Supplied records START
(* ===== verification/Startup.v ===== *)
(** * Starting and stopping the daemon

    Model of [main] of crates/daemon/src/main.rs with the starting and stopping
    of the servers (main.rs, [start_grpc_runtime] of api/grpc.rs,
    [start_http_runtime] of api/http.rs, [start_wan_runtime] of wan.rs), over
    the disk of Vault.v and the sockets of Transport.v.

    What the machine answers is the environment [StartEnv]: the fresh key,
    token and certificates, whether the trust database opens and a recorder can
    be installed, the free ports, the route to the outside, the mDNS
    daemon, and how names resolve.  The databases are not files of
    this disk.  An error is its outermost text. *)

From stdpp Require Import prelude gmap strings.
From Stdlib Require Import ZArith Lia.
From S2P Require Import Prelude RustStr Errors Dto Fs Inet Text Identity TrustStore Discovery Candidates NativeNet NativeLan Rendezvous Wan LocalSession LocalServer Config Transport Vault.

Local Open Scope Z_scope.

(** ** Arguments and environment *)

(** The arguments that the configuration and the state do not depend on. *)
Record StartArgs := mkStartArgs {
  sa_args : Args; sa_identity : option path; sa_disable_localsend_v2 : bool; sa_disable_native : bool;
  sa_disable_native_discovery : bool; sa_native_manifest_db : option path;
  sa_api_grpc_port : Z; sa_api_http_port : Z; sa_disable_api : bool }.

Definition default_start_args (env_var : string → option rstring) : StartArgs :=
  mkStartArgs (default_args env_var) None false false false None DEFAULT_API_GRPC_PORT DEFAULT_API_HTTP_PORT false.

Record StartEnv := mkStartEnv {
  se_identity : bytes; se_token : bytes;
  se_localsend_tls : rstring → result LocalSendError TlsIdentity;
  se_native_tls : rstring → result NativeError TlsIdentity;
  se_quinn_server_config : TlsIdentity → bool;
  se_metrics : result rstring rstring; se_trust_opens : bool;
  se_ephemeral : list Socket → Z; se_disable_gso : bool;
  se_route : option IpAddr; (* the local address of a socket connected to the outside *)
  se_service_info : rstring → rstring → rstring → IpAddr → Z → gmap rstring rstring → result rstring rstring; (* its full name *)
  se_mdns : result rstring (rstring → result rstring unit); (* the mDNS daemon *)
  se_lookup_host : rstring → option (list SocketAddr);
  se_signals : bool }.

(** What a start changes: the disk and the sockets. *)
Record Node := mkNode { nd_disk : Disk; nd_sockets : list Socket }.

Abbreviation BM := (SE Node rstring).

Definition on_disk {E A} (message : string) (m : SE Disk E A) : BM A := λ n,
  let '(r, d) := m (nd_disk n) in (map_err (λ _, str message) r, mkNode d (nd_sockets n)).
Definition on_sockets {E A} (message : string) (m : SE (list Socket) E A) : BM A := λ n,
  let '(r, sockets) := m (nd_sockets n) in (map_err (λ _, str message) r, mkNode (nd_disk n) sockets).
(** [.with_context(message)] around a step. *)
Definition in_context {A} (message : string) (m : BM A) : BM A := λ n,
  (map_err (λ _, str message) (m n).1, (m n).2).

(** [TcpListener::bind] *)
Definition listen (env : StartEnv) (addr : SocketAddr) : SE (list Socket) io_error SocketAddr := λ sockets,
  match bind (se_ephemeral env) Tcp addr sockets with
  | Ok (addr, sockets) => (Ok addr, sockets)
  | Err e => (Err e, sockets)
  | Panic => (Panic, sockets)
  end.

(** ** What runs *)

Record NativeRuntime := mkNativeRuntime {
  nr_local_addr : SocketAddr; nr_tls_identity : TlsIdentity; nr_peer_info : NativePeerInfo;
  nr_discovery : option NativeDiscoveryAnnouncer;
  nr_manifest_path : path }.
Record LocalSendRuntime := mkLocalSendRuntime {
  lr_local_addr : SocketAddr; lr_tls_identity : TlsIdentity; lr_state : ServerState }.
Record WanRuntime := mkWanRuntime {
  wr_rendezvous_url : rstring; wr_native_port : Z; wr_stun_servers : list SocketAddr;
  wr_ttl_seconds : Z; wr_register_interval_seconds : Z }.
Record Running := mkRunning {
  rn_state : DaemonState; rn_api : option (SocketAddr * SocketAddr); rn_localsend : option LocalSendRuntime;
  rn_native : option NativeRuntime; rn_wan : option WanRuntime }.

Section startup.
Context `{CryptoSuite} `{Lowercase} `{Toml} (to_string : io_error → rstring) (paths : Paths) (state_dir : path).
Context (args : StartArgs) (env : StartEnv).

(** [paths::identity_file] and [paths::api_token_file] *)
Definition identity_path : path := default (p_config_dir paths ++ [str "identity.key"]) (sa_identity args).
Definition api_token_path : path := p_config_dir paths ++ [str "api.token"].

(** A path without a parent only gets a warning. *)
Definition ensure_parent_dir (p : path) : DM unit :=
  match p with [] => mret tt | _ => sys_create_dir_all (removelast p) end.

Definition start_grpc_runtime (port : Z) : BM SocketAddr :=
  on_sockets "failed to bind gRPC API" (listen env (SockV4 127 0 0 1 port)).
Definition start_http_runtime (port : Z) : BM SocketAddr :=
  on_sockets "failed to bind HTTP API" (listen env (SockV4 127 0 0 1 port)).

Definition LOCALSEND_VERSION : rstring := str "2.0".
Definition LOCALSEND_SESSION_TTL : Z := from_secs (60 * 60).

Definition device_info (alias : rstring) (port : Z) (tls_identity : TlsIdentity) : DeviceInfo :=
  mkDeviceInfo alias LOCALSEND_VERSION None (Some (str "server"))
    (certificate_fingerprint_sha256_hex (cert_der tls_identity)) port (str "https") true.

Definition start_localsend_v2 (state : DaemonState) : BM LocalSendRuntime :=
  tls_identity ← on_disk "failed to load or generate LocalSend v2 TLS identity"
                   (tls_load_or_generate (localsend_tls_vault (p_config_dir paths)) (se_localsend_tls env (ds_alias state)));
  let info := device_info (ds_alias state) (ds_localsend_port state) tls_identity in
  bound_addr ← on_sockets "binding" (listen env (SockV4 0 0 0 0 (ds_localsend_port state)));
  mret (mkLocalSendRuntime bound_addr tls_identity (bind_state
    (mkServerState info LOCALSEND_SESSION_TTL (ds_inbox_dir state) (ds_localsend_receive_policy state)
       (ds_trusted_localsend_fingerprints state) (ds_trusted_localsend_fingerprints_file state)
       (Some (ds_trust_db_path state))))).

Definition bind_native_endpoint (native_port : Z) : SE (list Socket) NativeError SocketAddr :=
  if native_port =? 0 then endpoint_server (se_ephemeral env) (SockV4 0 0 0 0 0)
  else bind_server_endpoint (se_ephemeral env) (mkHostPort (show_ipv4 0 0 0 0) native_port).

Definition local_advertise_ipv4 : result rstring IpAddr :=
  match se_route env with
  | Some (IpV4 a b c d) =>
    if negb (is_unspecified (IpV4 a b c d)) && negb (is_loopback (IpV4 a b c d)) then Ok (IpV4 a b c d)
    else Err (str "native advertise route resolved to unusable IPv4")
  | Some (IpV6 g) => Err (str "native advertise route resolved to IPv6")
  | None => Err (str "resolve native advertise route")
  end.

(** An address that cannot be found and a refusal of mDNS are only logged. *)
Definition start_native_discovery (peer_info : NativePeerInfo) : option NativeDiscoveryAnnouncer :=
  if sa_disable_native_discovery args then None
  else
    match local_advertise_ipv4 with
    | Ok advertise_ip =>
      let instance := arg_alias (sa_args args) in
      let host := mdns_hostname (arg_alias (sa_args args)) in
      match announcer_register (se_service_info env) id (se_mdns env) peer_info instance host advertise_ip with
      | Ok announcer => Some announcer
      | _ => None
      end
    | _ => None
    end.

(** The directory of the trust database. *)
Definition native_tls_dir (trust_db_path : path) : path :=
  match trust_db_path with [] => p_config_dir paths | _ => removelast trust_db_path end.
Supplied records END
*Work instructions*
What is needed is each line of the data, printed exactly.

*Answer to this exercise*
(* ===== verification/Startup.v ===== *)
(** * Starting and stopping the daemon

    Model of [main] of crates/daemon/src/main.rs with the starting and stopping
    of the servers (main.rs, [start_grpc_runtime] of api/grpc.rs,
    [start_http_runtime] of api/http.rs, [start_wan_runtime] of wan.rs), over
    the disk of Vault.v and the sockets of Transport.v.

    What the machine answers is the environment [StartEnv]: the fresh key,
    token and certificates, whether the trust database opens and a recorder can
    be installed, the free ports, the route to the outside, the mDNS
    daemon, and how names resolve.  The databases are not files of
    this disk.  An error is its outermost text. *)

From stdpp Require Import prelude gmap strings.
From Stdlib Require Import ZArith Lia.
From S2P Require Import Prelude RustStr Errors Dto Fs Inet Text Identity TrustStore Discovery Candidates NativeNet NativeLan Rendezvous Wan LocalSession LocalServer Config Transport Vault.

Local Open Scope Z_scope.

(** ** Arguments and environment *)

(** The arguments that the configuration and the state do not depend on. *)
Record StartArgs := mkStartArgs {
  sa_args : Args; sa_identity : option path; sa_disable_localsend_v2 : bool; sa_disable_native : bool;
  sa_disable_native_discovery : bool; sa_native_manifest_db : option path;
  sa_api_grpc_port : Z; sa_api_http_port : Z; sa_disable_api : bool }.

Definition default_start_args (env_var : string → option rstring) : StartArgs :=
  mkStartArgs (default_args env_var) None false false false None DEFAULT_API_GRPC_PORT DEFAULT_API_HTTP_PORT false.

Record StartEnv := mkStartEnv {
  se_identity : bytes; se_token : bytes;
  se_localsend_tls : rstring → result LocalSendError TlsIdentity;
  se_native_tls : rstring → result NativeError TlsIdentity;
  se_quinn_server_config : TlsIdentity → bool;
  se_metrics : result rstring rstring; se_trust_opens : bool;
  se_ephemeral : list Socket → Z; se_disable_gso : bool;
  se_route : option IpAddr; (* the local address of a socket connected to the outside *)
  se_service_info : rstring → rstring → rstring → IpAddr → Z → gmap rstring rstring → result rstring rstring; (* its full name *)
  se_mdns : result rstring (rstring → result rstring unit); (* the mDNS daemon *)
  se_lookup_host : rstring → option (list SocketAddr);
  se_signals : bool }.

(** What a start changes: the disk and the sockets. *)
Record Node := mkNode { nd_disk : Disk; nd_sockets : list Socket }.

Abbreviation BM := (SE Node rstring).

Definition on_disk {E A} (message : string) (m : SE Disk E A) : BM A := λ n,
  let '(r, d) := m (nd_disk n) in (map_err (λ _, str message) r, mkNode d (nd_sockets n)).
Definition on_sockets {E A} (message : string) (m : SE (list Socket) E A) : BM A := λ n,
  let '(r, sockets) := m (nd_sockets n) in (map_err (λ _, str message) r, mkNode (nd_disk n) sockets).
(** [.with_context(message)] around a step. *)
Definition in_context {A} (message : string) (m : BM A) : BM A := λ n,
  (map_err (λ _, str message) (m n).1, (m n).2).

(** [TcpListener::bind] *)
Definition listen (env : StartEnv) (addr : SocketAddr) : SE (list Socket) io_error SocketAddr := λ sockets,
  match bind (se_ephemeral env) Tcp addr sockets with
  | Ok (addr, sockets) => (Ok addr, sockets)
  | Err e => (Err e, sockets)
  | Panic => (Panic, sockets)
  end.

(** ** What runs *)

Record NativeRuntime := mkNativeRuntime {
  nr_local_addr : SocketAddr; nr_tls_identity : TlsIdentity; nr_peer_info : NativePeerInfo;
  nr_discovery : option NativeDiscoveryAnnouncer;
  nr_manifest_path : path }.
Record LocalSendRuntime := mkLocalSendRuntime {
  lr_local_addr : SocketAddr; lr_tls_identity : TlsIdentity; lr_state : ServerState }.
Record WanRuntime := mkWanRuntime {
  wr_rendezvous_url : rstring; wr_native_port : Z; wr_stun_servers : list SocketAddr;
  wr_ttl_seconds : Z; wr_register_interval_seconds : Z }.
Record Running := mkRunning {
  rn_state : DaemonState; rn_api : option (SocketAddr * SocketAddr); rn_localsend : option LocalSendRuntime;
  rn_native : option NativeRuntime; rn_wan : option WanRuntime }.

Section startup.
Context `{CryptoSuite} `{Lowercase} `{Toml} (to_string : io_error → rstring) (paths : Paths) (state_dir : path).
Context (args : StartArgs) (env : StartEnv).

(** [paths::identity_file] and [paths::api_token_file] *)
Definition identity_path : path := default (p_config_dir paths ++ [str "identity.key"]) (sa_identity args).
Definition api_token_path : path := p_config_dir paths ++ [str "api.token"].

(** A path without a parent only gets a warning. *)
Definition ensure_parent_dir (p : path) : DM unit :=
  match p with [] => mret tt | _ => sys_create_dir_all (removelast p) end.

Definition start_grpc_runtime (port : Z) : BM SocketAddr :=
  on_sockets "failed to bind gRPC API" (listen env (SockV4 127 0 0 1 port)).
Definition start_http_runtime (port : Z) : BM SocketAddr :=
  on_sockets "failed to bind HTTP API" (listen env (SockV4 127 0 0 1 port)).

Definition LOCALSEND_VERSION : rstring := str "2.0".
Definition LOCALSEND_SESSION_TTL : Z := from_secs (60 * 60).

Definition device_info (alias : rstring) (port : Z) (tls_identity : TlsIdentity) : DeviceInfo :=
  mkDeviceInfo alias LOCALSEND_VERSION None (Some (str "server"))
    (certificate_fingerprint_sha256_hex (cert_der tls_identity)) port (str "https") true.

Definition start_localsend_v2 (state : DaemonState) : BM LocalSendRuntime :=
  tls_identity ← on_disk "failed to load or generate LocalSend v2 TLS identity"
                   (tls_load_or_generate (localsend_tls_vault (p_config_dir paths)) (se_localsend_tls env (ds_alias state)));
  let info := device_info (ds_alias state) (ds_localsend_port state) tls_identity in
  bound_addr ← on_sockets "binding" (listen env (SockV4 0 0 0 0 (ds_localsend_port state)));
  mret (mkLocalSendRuntime bound_addr tls_identity (bind_state
    (mkServerState info LOCALSEND_SESSION_TTL (ds_inbox_dir state) (ds_localsend_receive_policy state)
       (ds_trusted_localsend_fingerprints state) (ds_trusted_localsend_fingerprints_file state)
       (Some (ds_trust_db_path state))))).

Definition bind_native_endpoint (native_port : Z) : SE (list Socket) NativeError SocketAddr :=
  if native_port =? 0 then endpoint_server (se_ephemeral env) (SockV4 0 0 0 0 0)
  else bind_server_endpoint (se_ephemeral env) (mkHostPort (show_ipv4 0 0 0 0) native_port).

Definition local_advertise_ipv4 : result rstring IpAddr :=
  match se_route env with
  | Some (IpV4 a b c d) =>
    if negb (is_unspecified (IpV4 a b c d)) && negb (is_loopback (IpV4 a b c d)) then Ok (IpV4 a b c d)
    else Err (str "native advertise route resolved to unusable IPv4")
  | Some (IpV6 g) => Err (str "native advertise route resolved to IPv6")
  | None => Err (str "resolve native advertise route")
  end.

(** An address that cannot be found and a refusal of mDNS are only logged. *)
Definition start_native_discovery (peer_info : NativePeerInfo) : option NativeDiscoveryAnnouncer :=
  if sa_disable_native_discovery args then None
  else
    match local_advertise_ipv4 with
    | Ok advertise_ip =>
      let instance := arg_alias (sa_args args) in
      let host := mdns_hostname (arg_alias (sa_args args)) in
      match announcer_register (se_service_info env) id (se_mdns env) peer_info instance host advertise_ip with
      | Ok announcer => Some announcer
      | _ => None
      end
    | _ => None
    end.

(** The directory of the trust database. *)
Definition native_tls_dir (trust_db_path : path) : path :=
  match trust_db_path with [] => p_config_dir paths | _ => removelast trust_db_path end.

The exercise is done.